[Opening Data provided section]

(* ===== verification/NodeStorage.v ===== *)
(** * [node::Storage]: transactions and outputs that can be spent

    The trait of [crates/xxi-node/src/node/storage.rs] as a class of operations,
    what its comments promise as laws, and its three implementations: in memory
    ([node/storage.rs]), in the coordinator's database ([coordinator/src/node/storage.rs])
    and in the app's ([mobile/native/src/dlc/node.rs]).  [shadow.rs], which completes
    the fees of the transactions, is proved against the laws. *)

From stdpp Require Import base list option strings gmap.
From Stdlib Require Import ZArith Lia.
From S2P Require Import Prelude Machine External Demo Commons SqlTypes Schema Db Sqlite AppDb StorageDb.

#[local] Open Scope Z_scope.

(** ** The trait *)

Class NodeStorage `{OutputsLib} (S : Type) := {
  insert_spendable_output : SpendableOutputDescriptor -> M S Anyhow unit;
  get_spendable_output : OutPoint.t -> M S Anyhow (option SpendableOutputDescriptor);
  delete_spendable_output : OutPoint.t -> M S Anyhow unit;
  all_spendable_outputs : M S Anyhow (list SpendableOutputDescriptor);
  upsert_transaction : ChainTransaction.t -> M S Anyhow unit;
  get_transaction : string -> M S Anyhow (option ChainTransaction.t);
  all_transactions_without_fees : M S Anyhow (list ChainTransaction.t);
}.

[Closing Data provided section]

→ Work instruction:
The expected result is every line above containing the string "Import".

→ Task result:
From stdpp Require Import base list option strings gmap.
From Stdlib Require Import ZArith Lia.
From S2P Require Import Prelude Machine External Demo Commons SqlTypes Schema Db Sqlite AppDb StorageDb.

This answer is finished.